ASSIGNMENT: Scan the entries for lines with the word "holds" and copy those lines.

MATERIAL PROVIDED:
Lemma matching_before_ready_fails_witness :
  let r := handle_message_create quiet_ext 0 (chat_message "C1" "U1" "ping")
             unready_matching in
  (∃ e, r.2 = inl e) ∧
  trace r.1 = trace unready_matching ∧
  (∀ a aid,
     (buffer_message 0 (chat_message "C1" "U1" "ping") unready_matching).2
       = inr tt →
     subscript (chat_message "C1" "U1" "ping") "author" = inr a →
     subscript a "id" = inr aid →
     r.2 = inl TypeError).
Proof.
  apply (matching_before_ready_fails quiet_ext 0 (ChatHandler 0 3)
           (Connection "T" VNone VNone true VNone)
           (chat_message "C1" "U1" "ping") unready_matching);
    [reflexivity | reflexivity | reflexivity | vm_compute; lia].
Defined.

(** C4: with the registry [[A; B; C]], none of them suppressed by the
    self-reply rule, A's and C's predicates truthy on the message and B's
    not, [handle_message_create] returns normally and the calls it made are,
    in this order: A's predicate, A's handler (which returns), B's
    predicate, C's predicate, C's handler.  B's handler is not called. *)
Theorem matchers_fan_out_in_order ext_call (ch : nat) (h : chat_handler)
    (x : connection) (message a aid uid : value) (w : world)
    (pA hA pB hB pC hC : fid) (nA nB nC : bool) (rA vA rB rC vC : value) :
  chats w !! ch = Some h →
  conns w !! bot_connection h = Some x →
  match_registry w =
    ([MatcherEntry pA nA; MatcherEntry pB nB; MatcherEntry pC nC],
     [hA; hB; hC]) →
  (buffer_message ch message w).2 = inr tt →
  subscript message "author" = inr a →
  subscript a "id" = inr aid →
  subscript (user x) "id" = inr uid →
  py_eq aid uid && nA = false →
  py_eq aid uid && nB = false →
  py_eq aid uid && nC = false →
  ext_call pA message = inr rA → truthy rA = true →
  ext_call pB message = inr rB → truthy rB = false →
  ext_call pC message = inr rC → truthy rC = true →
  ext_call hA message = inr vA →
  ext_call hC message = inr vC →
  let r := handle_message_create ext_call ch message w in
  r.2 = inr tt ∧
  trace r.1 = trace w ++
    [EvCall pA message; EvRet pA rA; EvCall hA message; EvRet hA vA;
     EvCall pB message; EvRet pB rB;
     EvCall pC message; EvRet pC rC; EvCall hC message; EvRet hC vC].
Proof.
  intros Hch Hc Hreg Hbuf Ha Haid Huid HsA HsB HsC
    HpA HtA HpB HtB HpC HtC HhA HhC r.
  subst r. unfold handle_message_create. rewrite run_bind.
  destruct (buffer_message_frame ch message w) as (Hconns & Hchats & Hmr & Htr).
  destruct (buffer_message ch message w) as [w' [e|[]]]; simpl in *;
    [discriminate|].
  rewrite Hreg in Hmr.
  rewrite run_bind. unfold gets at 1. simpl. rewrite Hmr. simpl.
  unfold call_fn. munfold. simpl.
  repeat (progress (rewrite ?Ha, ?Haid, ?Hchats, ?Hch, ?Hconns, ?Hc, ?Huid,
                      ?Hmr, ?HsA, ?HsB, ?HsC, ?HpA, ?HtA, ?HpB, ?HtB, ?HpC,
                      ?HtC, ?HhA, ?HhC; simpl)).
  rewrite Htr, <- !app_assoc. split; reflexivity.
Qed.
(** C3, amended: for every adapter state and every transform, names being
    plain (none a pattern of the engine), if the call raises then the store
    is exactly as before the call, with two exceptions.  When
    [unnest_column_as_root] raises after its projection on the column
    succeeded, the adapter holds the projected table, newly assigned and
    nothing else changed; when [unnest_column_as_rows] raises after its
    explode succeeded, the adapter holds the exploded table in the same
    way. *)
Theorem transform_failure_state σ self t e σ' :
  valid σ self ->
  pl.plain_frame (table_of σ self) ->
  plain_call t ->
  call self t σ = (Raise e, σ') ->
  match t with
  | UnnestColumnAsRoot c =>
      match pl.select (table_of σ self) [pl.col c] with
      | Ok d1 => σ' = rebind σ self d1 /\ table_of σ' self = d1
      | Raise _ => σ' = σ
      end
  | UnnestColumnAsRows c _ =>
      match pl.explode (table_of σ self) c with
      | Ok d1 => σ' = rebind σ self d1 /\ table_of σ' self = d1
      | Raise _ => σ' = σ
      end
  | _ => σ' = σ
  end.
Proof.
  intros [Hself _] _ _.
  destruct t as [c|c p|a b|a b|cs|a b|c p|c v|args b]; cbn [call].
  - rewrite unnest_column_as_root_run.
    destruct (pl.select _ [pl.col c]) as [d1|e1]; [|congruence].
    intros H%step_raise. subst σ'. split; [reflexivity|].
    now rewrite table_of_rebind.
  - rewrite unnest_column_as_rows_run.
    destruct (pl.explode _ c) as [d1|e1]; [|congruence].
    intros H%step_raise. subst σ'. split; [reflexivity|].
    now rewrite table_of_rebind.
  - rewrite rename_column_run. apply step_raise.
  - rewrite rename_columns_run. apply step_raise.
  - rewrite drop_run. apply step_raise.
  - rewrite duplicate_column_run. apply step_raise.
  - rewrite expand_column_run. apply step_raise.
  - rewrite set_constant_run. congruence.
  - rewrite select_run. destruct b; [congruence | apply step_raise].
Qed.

SOLUTION FOR THIS TASK:
    succeeded, the adapter holds the projected table, newly assigned and
    explode succeeded, the adapter holds the exploded table in the same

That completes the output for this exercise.